Meta has issued a warning about a security vulnerability affecting the FreeType open-source font rendering library, which may have been exploited in the wild.
The vulnerability, identified as CVE-2025-27363, has a CVSS score of 8.1, indicating a high level of severity. It is described as an out-of-bounds write flaw that can be exploited to achieve remote code execution when parsing specific font files.
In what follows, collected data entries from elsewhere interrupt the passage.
Lemma grow_loop_ok (clear : bool) (n : nat) h :
  frame_ok (frames h) -> Z.of_nat n <= frames_free (frames h) -> heap_current h mod PAGE_SIZE = 0 ->
  0 <= heap_current h -> heap_current h + Z.of_nat n * PAGE_SIZE < 2 ^ 32 ->
  exists h', grow_loop clear n h = (true, h') /\ grown h h' /\
    heap_current h' = heap_current h + Z.of_nat n * PAGE_SIZE /\
    frames_free (frames h') = frames_free (frames h) - Z.of_nat n.
Proof.
  revert h. induction n as [|n IH]; intros h Hf Hn Hc H0 Hb; cbn [grow_loop].
  { exists h. split_and!; try done; try lia. constructor; try done; try lia.
    by rewrite Z.sub_diag. }
  assert (0 < PAGE_SIZE) by done.
  destruct (grow_page_ok clear h Hf ltac:(lia) Hc H0 ltac:(nia)) as (h1 & -> & Hg & Hc1 & Hf1).
  destruct (IH h1) as (h2 & -> & Hg2 & Hc2 & Hf2).
  - apply Hg.
  - lia.
  - rewrite Hc1. unfold PAGE_SIZE in *. dlia.
  - lia.
  - lia.
  - exists h2. split_and!; [done|by eapply grown_trans|lia|lia].
Qed.

Lemma grown_ok h h' bs :
  heap_ok h bs -> grown h h' -> heap_current h' < 2 ^ 32 ->
  rep (mem h') (heap_start h') bs (heap_current h) /\ heap_ok h' bs.
Proof.
  intros [[Hs Hl Ha Hp Hh] Hfst Hne Hcur Hmaps Hfr] [] Hb.
  assert (rep (mem h') (heap_start h') bs (heap_current h)) as Hrep.
  { rewrite gr_start0. constructor; try done. eapply seg_frame; [|done]. intros b Hin. apply gr_mem0.
    pose proof (laid_bounds _ _ _ b Hl Hin). unfold b_end, sizeof_header in *. lia. }
  split; [done|]. constructor; try done; try congruence.
  - destruct Hrep. constructor; try done. by eapply laid_weaken.
  - unfold PAGE_SIZE in *. dlia.
  - intros a Ha'. destruct (Z.lt_ge_cases a (heap_current h)); [|apply gr_mapped0; lia].
    destruct (Hmaps a ltac:(lia)) as (p & ? & ?). exists p. auto.
Qed.

(** ** Allocating *)

Lemma append_rep (m : gmap Z header) (lo hi hi' size : Z) (l : list block) :
  rep m lo l hi -> l <> [] -> hi mod ALIGNMENT = 0 -> size mod ALIGNMENT = 0 -> 0 <= size ->
  hi + sizeof_header + size <= hi' -> hi' < 2 ^ 32 ->
  let m1 := <[hi := mk_header HEAP_BLOCK_MAGIC size 0 NULL]> m in
  let last := find_last (S (base.size m1)) m1 lo in
  rep (<[last := set_next (hdr m1 last) hi]> m1) lo (l ++ [mk_block hi size false]) hi'.
Proof.
  intros Hrep Hne Hhi Hal Hs Hb Hb'. cbv zeta. set (m1 := <[hi := _]> m).
  destruct l as [|b l _] using rev_ind; [done|]. pose proof Hrep as [Hseg Hl Ha Hp Hh].
  assert (forall c, c ∈ l ++ [b] -> lo <= b_addr c < hi) as Hlt.
  { intros c Hc. pose proof (laid_bounds _ _ _ c Hl Hc). unfold b_end, sizeof_header in *. lia. }
  assert (seg m1 lo (l ++ [b]) NULL) as Hs1.
  { eapply seg_frame; [|done]. intros c Hc%Hlt. apply lookup_insert_ne. lia. }
  assert (length l < S (base.size m1))%nat as Hlen.
  { pose proof (seg_length _ _ _ _ _ _ Hs1 Hl) as H. rewrite length_app in H. simpl in H. lia. }
  rewrite (find_last_spec m1 l b _ lo Hs1 Hlen).
  destruct (seg_mid _ _ _ _ _ _ Hs1) as (Hb0 & n & Hn & Hnull). simpl in Hnull. subst n.
  rewrite (hdr_lookup _ _ _ Hn). set (m2 := <[b_addr b := _]> m1).
  pose proof (Hlt b ltac:(set_solver)) as Hbhi.
  apply laid_app in Hl as (c & Hl1 & Hlb).
  constructor; try done.
  - apply seg_app. exists hi. split.
    + apply seg_app in Hs1 as (y & Hs1 & -> & _ & _). apply seg_app. exists (b_addr b). split.
      * eapply seg_frame; [|done]. intros d Hd. apply lookup_insert_ne.
        destruct (laid_bounds _ _ _ d Hl1 Hd) as (_ & ? & Hd2). destruct Hlb as (Hc & _).
        unfold b_end, sizeof_header in Hd2. lia.
      * split_and!; [done..|]. exists hi. split; [|done]. apply lookup_insert_eq.
    + split_and!; [done|unfold NULL; lia|]. exists NULL. split; [|done].
      unfold m2. rewrite lookup_insert_ne by lia. apply lookup_insert_eq.
  - apply laid_app. exists hi. split; [apply laid_app; by exists c|].
    simpl. unfold b_end. simpl. lia.
  - apply Forall_app. split; [done|]. by repeat constructor.
Qed.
According to the company’s advisory, “an out-of-bounds write exists in FreeType versions 2.13.0 and below when attempting to parse font subglyph structures related to TrueType GX and variable font files.” This occurs because the vulnerable code assigns a signed short value to an unsigned long and then adds a static value, causing it to wrap around and allocate too small of a heap buffer. As a result, the code writes up to 6 signed long integers out of bounds relative to this buffer, which may lead to arbitrary code execution.
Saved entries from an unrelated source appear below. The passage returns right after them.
(** [vmm_unmap_page] removes one page: the addresses of the page no longer
    translate, every other address translates as before, and the frame goes back
    to the page allocator exactly when the page was present and not marked
    copy-on-write. *)
Theorem vmm_unmap_page_spec (s : vm) (dir v : Z) :
  vm_ok s -> dir_ok s dir -> is_u32 v ->
  let s' := vmm_unmap_page dir v s in
  (forall w, is_u32 w -> vmm_get_physical s' dir w =
     if v / 4096 =? w / 4096 then 0 else vmm_get_physical s dir w) /\
  frames s' = match pte_of s dir v with
              | Some e => if has PTE_PRESENT e && negb (has PTE_COW e)
                          then pmm_free_page (Z.land e FRAME_MASK) (frames s) else frames s
              | None => frames s
              end.
Proof.
  intros Hs Hd Hv. unfold vmm_unmap_page, get_page_table, pte_of.
  fold (pde_present_at s dir (Z.shiftr v 22)). fold (pde_frame s dir (Z.shiftr v 22)).
  destruct (pde_present_at s dir (Z.shiftr v 22)) eqn:Hp; cbn [negb].
  2: { split; [|done]. intros w Hw. case_if; [|done].
    rewrite get_physical_pte, (same_page_pte s dir v w) by done. unfold pte_of. by rewrite Hp. }
  set (e := entry s _ _). destruct (has PTE_PRESENT e) eqn:Hpe; cbn [andb].
  2: { split; [|done]. intros w Hw. case_if; [|done].
    rewrite get_physical_pte, (same_page_pte s dir v w) by done. unfold pte_of. rewrite Hp.
    cbn [translate]. fold e. by rewrite Hpe. }
  split.
  - intros w Hw. destruct (pte_of_write s dir v 0 w Hs Hd Hv Hw Hp) as [_ Hw'].
    assert (forall s1, mem s1 = mem (set_entry s (pde_frame s dir (Z.shiftr v 22)) (pte_index v) 0) ->
      vmm_get_physical s1 dir w = if v / 4096 =? w / 4096 then 0 else vmm_get_physical s dir w) as H.
    { intros s1 Hm. rewrite !get_physical_pte.
      assert (pte_of s1 dir w = pte_of (set_entry s (pde_frame s dir (Z.shiftr v 22)) (pte_index v) 0) dir w)
        as -> by (unfold pte_of, pde_present_at, pde_frame, entry, words; by rewrite Hm).
      rewrite Hw'. by case_if. }
    destruct (negb (has PTE_COW e)); by apply H.
  - by destruct (has PTE_COW e).
Qed.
The company has not provided details on how the vulnerability is being exploited, the parties responsible, or the scope of the attacks. However, it has acknowledged that the bug “may have been exploited in the wild.”
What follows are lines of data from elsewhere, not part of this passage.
(* ===== verification/Flock.v ===== *)
(** * BSD file locks (src/fs/flock.c)

    The global list of locks, one per file descriptor number.  The list is a
    Rocq list in link order; the operations run under [flock_table_lock] and are
    atomic.  The pid of the current process ([None] when there is none) and the
    result of [kmalloc] are arguments. *)

From S2P Require Import Prelude.

Module Flock.

Definition MAX_FILE_LOCKS : Z := 256.
Definition LOCK_SH : Z := 1.
Definition LOCK_EX : Z := 2.
Definition LOCK_UN : Z := 3.
Definition LOCK_NB : Z := 4.

Record file_lock := mk_lock {
  l_fd : Z; lock_type : Z; holder_count : Z; exclusive_pid : Z; l_ref : Z;
}.

Record flock_table := mk_ftable { locks : list file_lock; lk_count : Z }.

Definition flock_init : flock_table := mk_ftable [] 0.

Definition flock_find (t : flock_table) (fd : Z) : option file_lock :=
  List.find (fun l => l_fd l =? fd) (locks t).

(** What an operation does with the lock found: keep the list, replace the lock
    or unlink it. *)
Inductive change := Keep | Update (l : file_lock) | Unlink.

(** The case of an existing lock of [flock_acquire]. *)
Definition acquire_existing (my_pid lt : Z) (l : file_lock) : Z * change :=
  if lt =? LOCK_UN then
    (0, if lock_type l =? LOCK_SH then
          let n := u32 (holder_count l - 1) in
          if n =? 0 then Unlink
          else Update (mk_lock (l_fd l) (lock_type l) n (exclusive_pid l) (l_ref l))
        else if lock_type l =? LOCK_EX then
          if exclusive_pid l =? my_pid then Unlink else Keep
        else Keep)
  else if lt =? LOCK_SH then
    if (lock_type l =? LOCK_EX) && negb (exclusive_pid l =? my_pid) then (-1, Keep)
    else (0, Update (mk_lock (l_fd l) LOCK_SH (u32 (holder_count l + 1)) (exclusive_pid l) (l_ref l)))
  else if lt =? LOCK_EX then
    if (lock_type l =? LOCK_EX) && (exclusive_pid l =? my_pid) then (0, Keep)
    else if (lock_type l =? LOCK_SH) && (1 <? holder_count l) then (-1, Keep)
    else (0, Update (mk_lock (l_fd l) LOCK_EX 1 my_pid (l_ref l)))
  else (-1, Keep).

(** Apply a change to the first lock of [fd]. *)
Fixpoint change_lock (fd : Z) (c : change) (ls : list file_lock) : list file_lock :=
  match ls with
  | [] => []
  | l :: ls =>
      if l_fd l =? fd then match c with Keep => l :: ls | Update l' => l' :: ls | Unlink => ls end
      else l :: change_lock fd c ls
  end.

Definition apply_change (fd : Z) (c : change) (t : flock_table) : flock_table :=
  mk_ftable (change_lock fd c (locks t))
    (match c with Unlink => u32 (lk_count t - 1) | _ => lk_count t end).

(** [proc] is the pid of the current process, [ptr] the result of [kmalloc]. *)
Definition flock_acquire (proc : option Z) (fd operation ptr : Z) (t : flock_table) : Z * flock_table :=
  let lt := Z.land operation (Z.lnot LOCK_NB) in
  match proc with
  | None => (-1, t)
  | Some my_pid =>
      match flock_find t fd with
      | Some l => let '(r, c) := acquire_existing my_pid lt l in (r, apply_change fd c t)
      | None =>
          if lt =? LOCK_UN then (0, t)
          else if MAX_FILE_LOCKS <=? lk_count t then (-1, t)
          else if ptr =? NULL then (-1, t)
          else (0, mk_ftable
                     (mk_lock fd (u32 lt) 1 (if lt =? LOCK_EX then my_pid else 0) 1 :: locks t)
                     (u32 (lk_count t + 1)))
      end
  end.

Definition flock_syscall (proc : option Z) (fd operation ptr : Z) (t : flock_table)
    : Z * flock_table := flock_acquire proc fd operation ptr t.

(** The loop of [flock_release_fd] with the list and the counter. *)
Fixpoint release_loop (my_pid fd : Z) (ls : list file_lock) (n : Z) : list file_lock * Z :=
  match ls with
  | [] => ([], n)
  | l :: ls =>
      if l_fd l =? fd then
        if (lock_type l =? LOCK_EX) && negb (exclusive_pid l =? my_pid) then
          let '(ls', n') := release_loop my_pid fd ls n in (l :: ls', n')
        else if lock_type l =? LOCK_SH then
          let h := u32 (holder_count l - 1) in
          if h =? 0 then release_loop my_pid fd ls (u32 (n - 1))
          else let '(ls', n') := release_loop my_pid fd ls n in
               (mk_lock (l_fd l) (lock_type l) h (exclusive_pid l) (l_ref l) :: ls', n')
        else release_loop my_pid fd ls (u32 (n - 1))
      else let '(ls', n') := release_loop my_pid fd ls n in (l :: ls', n')
  end.

Definition flock_release_fd (my_pid fd : Z) (t : flock_table) : Z * flock_table :=
  let '(ls, n) := release_loop my_pid fd (locks t) (lk_count t) in (0, mk_ftable ls n).

Definition flock_count (t : flock_table) : Z := lk_count t.

(** ** Invariant *)

Record flock_ok (t : flock_table) : Prop := {
  fo_nodup : NoDup (l_fd <$> locks t);
  fo_count : lk_count t = zlen (locks t);
  fo_max : zlen (locks t) <= MAX_FILE_LOCKS;
}.

Lemma find_lock (t : flock_table) (fd : Z) :
  match flock_find t fd with
  | Some l => l ∈ locks t /\ l_fd l = fd
  | None => fd ∉ l_fd <$> locks t
  end.
Proof.
  unfold flock_find. destruct (List.find _ _) as [l|] eqn:E.
  - apply List.find_some in E as [Hl Hf]. apply list_elem_of_In in Hl. by apply Z.eqb_eq in Hf.
  - intros (l & -> & Hl)%list_elem_of_fmap.
    apply (List.find_none _ _) with (x := l) in E; [by rewrite Z.eqb_refl in E|by apply list_elem_of_In].
Qed.

(** The keys after a change: the same, or one fewer. *)
Lemma change_keys (fd : Z) (c : change) (ls : list file_lock) :
  fd ∈ l_fd <$> ls -> (forall l, c = Update l -> l_fd l = fd) ->
  (l_fd <$> change_lock fd c ls) `sublist_of` (l_fd <$> ls) /\
  zlen (change_lock fd c ls) = zlen ls - match c with Unlink => 1 | _ => 0 end.
Proof.
  intros Hin Hu. induction ls as [|l ls IH]; [by apply not_elem_of_nil in Hin|].
  cbn [change_lock]. rewrite zlen_cons. destruct (Z.eqb_spec (l_fd l) fd) as [E|E].
  - destruct c as [|l'|]; rewrite ?zlen_cons; (split; [|lia]); simpl.
    + done.
    + rewrite (Hu l' eq_refl), E. done.
    + by apply sublist_cons.
  - apply elem_of_cons in Hin as [?|Hin]; [done|]. destruct (IH Hin) as [H1 H2].
    rewrite zlen_cons. split; [simpl; by apply sublist_skip|]. destruct c; lia.
Qed.

Lemma acquire_update (my_pid lt : Z) (l l' : file_lock) (r : Z) :
  acquire_existing my_pid lt l = (r, Update l') -> l_fd l' = l_fd l.
Proof. unfold acquire_existing. intros H. repeat case_if; simplify_eq; done. Qed.

Lemma flock_acquire_ok (proc : option Z) (fd op ptr : Z) (t : flock_table) :
  flock_ok t -> flock_ok (flock_acquire proc fd op ptr t).2.
Proof.
  intros Hok. pose proof Hok as [Hnd Hc Hm]. unfold flock_acquire. destruct proc as [my_pid|]; [|done].
  set (lt := Z.land op _). pose proof (find_lock t fd) as Hf.
  destruct (flock_find t fd) as [l|].
  - destruct Hf as [Hin Hfd]. destruct (acquire_existing my_pid lt l) as [r c] eqn:E. cbn [snd].
    destruct (change_keys fd c (locks t)) as [Hs Hl].
    { apply list_elem_of_fmap. by exists l. }
    { intros l' ->. apply acquire_update in E. congruence. }
    pose proof (zlen_nonneg (change_lock fd c (locks t))).
    constructor; cbn [apply_change locks lk_count].
    + by eapply sublist_NoDup.
    + destruct c; rewrite Hl; try lia.
      rewrite u32_small; [lia|]. unfold is_u32, MAX_FILE_LOCKS in *. lia.
    + destruct c; lia.
  - case_if; [done|]. case_if; [done|]. case_if; [done|]. cbn [snd].
    pose proof (zlen_nonneg (locks t)). constructor; cbn [locks lk_count]; rewrite ?zlen_cons.
    + simpl. by apply NoDup_cons.
    + rewrite u32_small; [lia|]. unfold is_u32, MAX_FILE_LOCKS in *. lia.
    + lia.
Qed.

Lemma release_keys (my_pid fd : Z) (ls : list file_lock) (n : Z) :
  zlen ls <= n < 2 ^ 32 ->
  let '(ls', n') := release_loop my_pid fd ls n in
  (l_fd <$> ls') `sublist_of` (l_fd <$> ls) /\ n' - zlen ls' = n - zlen ls /\ zlen ls' <= zlen ls.
Proof.
  revert n. induction ls as [|l ls IH]; intros n Hn; simpl; [split_and!; [constructor|done|done]|].
  rewrite zlen_cons in Hn. pose proof (zlen_nonneg ls).
  assert (u32 (n - 1) = n - 1) as Hu by (apply u32_small; unfold is_u32; lia). rewrite Hu.
  pose proof (IH n ltac:(lia)) as H1. pose proof (IH (n - 1) ltac:(lia)) as H2.
  destruct (release_loop my_pid fd ls n) as [ls1 n1], (release_loop my_pid fd ls (n - 1)) as [ls2 n2].
  destruct H1 as (S1 & E1 & L1), H2 as (S2 & E2 & L2).
  repeat case_if; rewrite ?zlen_cons; simpl; split_and!;
    try (by apply sublist_skip); try (by apply sublist_cons); lia.
Qed.

Lemma flock_release_ok (my_pid fd : Z) (t : flock_table) :
  flock_ok t -> flock_ok (flock_release_fd my_pid fd t).2.
Proof.
  intros [Hnd Hc Hm]. unfold flock_release_fd. pose proof (zlen_nonneg (locks t)).
  pose proof (release_keys my_pid fd (locks t) (lk_count t)) as H1.
  destruct (release_loop my_pid fd (locks t) (lk_count t)) as [ls n].
  destruct H1 as (Hs & He & Hl); [unfold MAX_FILE_LOCKS in *; lia|].
  constructor; cbn; [by eapply sublist_NoDup|lia|lia].
Qed.

Inductive flock_step : flock_table -> flock_table -> Prop :=
  | step_syscall proc fd op ptr t : flock_step t (flock_syscall proc fd op ptr t).2
  | step_release my_pid fd t : flock_step t (flock_release_fd my_pid fd t).2.

(** ** Theorems *)

(** Whatever sequence of lock calls and descriptor closes the processes make, the
    table holds at most one lock for each descriptor and at most 256 in all, and
    [flock_count] is their number. *)
Theorem flock_table_invariant (t : flock_table) :
  rtc flock_step flock_init t ->
  NoDup (l_fd <$> locks t) /\ flock_count t = zlen (locks t) /\ zlen (locks t) <= MAX_FILE_LOCKS.
Proof.
  intros Hr. assert (flock_ok t) as []; [|done].
  assert (flock_ok flock_init) as H0 by (constructor; [constructor|done|done]).
  induction Hr as [|t1 t2 t3 Hs Hr IH]; [done|]. apply IH.
  destruct Hs; [by apply flock_acquire_ok|by apply flock_release_ok].
Qed.

Definition demo_locks : flock_table := (flock_syscall (Some 7) 3 LOCK_EX 4096 flock_init).2.

Lemma flock_table_invariant_witness : flock_count demo_locks = zlen (locks demo_locks).
Proof.
  destruct (flock_table_invariant demo_locks) as (_ & H & _); [|exact H].
  apply rtc_once, step_syscall.
Defined.

(** An exclusive lock held by one process keeps another process from sharing or
    releasing it, but not from taking it: a shared request fails and an unlock
    does nothing, while an exclusive request of the other process succeeds and
    makes it the holder. *)
Theorem flock_exclusive_stolen (t : flock_table) (fd pid pid' nb ptr : Z) (l : file_lock) :
  flock_find t fd = Some l -> lock_type l = LOCK_EX -> exclusive_pid l = pid -> pid <> pid' ->
  nb = 0 \/ nb = LOCK_NB ->
  flock_syscall (Some pid') fd (Z.lor LOCK_SH nb) ptr t = (-1, t) /\
  flock_syscall (Some pid') fd (Z.lor LOCK_UN nb) ptr t = (0, t) /\
  let '(r, t') := flock_syscall (Some pid') fd (Z.lor LOCK_EX nb) ptr t in
  r = 0 /\ exists l', flock_find t' fd = Some l' /\ lock_type l' = LOCK_EX /\ exclusive_pid l' = pid'.
Proof.
  intros Hf Hl Hp Hne Hnb.
  assert (forall x, x = LOCK_SH \/ x = LOCK_EX \/ x = LOCK_UN ->
    Z.land (Z.lor x nb) (Z.lnot LOCK_NB) = x) as Hop.
  { intros x [->|[->| ->]]; by destruct Hnb as [->| ->]. }
  assert (apply_change fd Keep t = t) as Hkeep.
  { destruct t as [ls n]. unfold apply_change. cbn. f_equal.
    clear. induction ls as [|x ls IH]; simpl; [done|]. case_if; [done|]. by f_equal. }
  unfold flock_syscall, flock_acquire. rewrite !Hop, Hf by auto.
  unfold acquire_existing. rewrite Hl, Hp, (proj2 (Z.eqb_neq pid pid')) by done. cbn.
  rewrite Hkeep. split_and!; try done.
  exists (mk_lock (l_fd l) LOCK_EX 1 pid' (l_ref l)). split; [|done].
  unfold flock_find in *. cbn. clear Hkeep. induction (locks t) as [|x ls IH]; [done|].
  simpl in *. destruct (Z.eqb_spec (l_fd x) fd) as [E|E].
  - injection Hf as ->. simpl. by rewrite (proj2 (Z.eqb_eq _ _)).
  - simpl. rewrite (proj2 (Z.eqb_neq _ _)) by done. by apply IH.
Qed.

Lemma flock_exclusive_stolen_witness :
  exists l, flock_find (flock_syscall (Some 8) 3 LOCK_EX 4096 demo_locks).2 3 = Some l /\
    exclusive_pid l = 8.
Proof.
  destruct (flock_exclusive_stolen demo_locks 3 7 8 0 4096 (mk_lock 3 LOCK_EX 1 7 1))
    as (_ & _ & H); [reflexivity|reflexivity|reflexivity|lia|by left|].
  change (Z.lor LOCK_EX 0) with LOCK_EX in H. destruct (flock_syscall _ _ _ _ _) as [r t'].
  destruct H as (_ & l & Hl & _ & Hp). by exists l.
Defined.

End Flock.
When contacted, FreeType developer Werner Lemberg stated that a fix for the vulnerability has been available for almost two years. “FreeType versions larger than 2.13.0 are no longer affected,” Lemberg said.
In a separate message posted on the Open Source Security mailing list oss-security, it has been revealed that several Linux distributions are running an outdated version of the library, making them susceptible to the flaw. These distributions include:
- AlmaLinux
- Alpine Linux
- Amazon Linux 2
- Debian stable / Devuan
- RHEL / CentOS Stream / Alma Linux / etc. 8 and 9
- GNU Guix
- Mageia
- OpenMandriva
- openSUSE Leap
- Slackware, and
- Ubuntu 22.04
To ensure optimal protection, users are advised to update their instances to the latest version of FreeType (2.13.3), especially given the active exploitation of the vulnerability.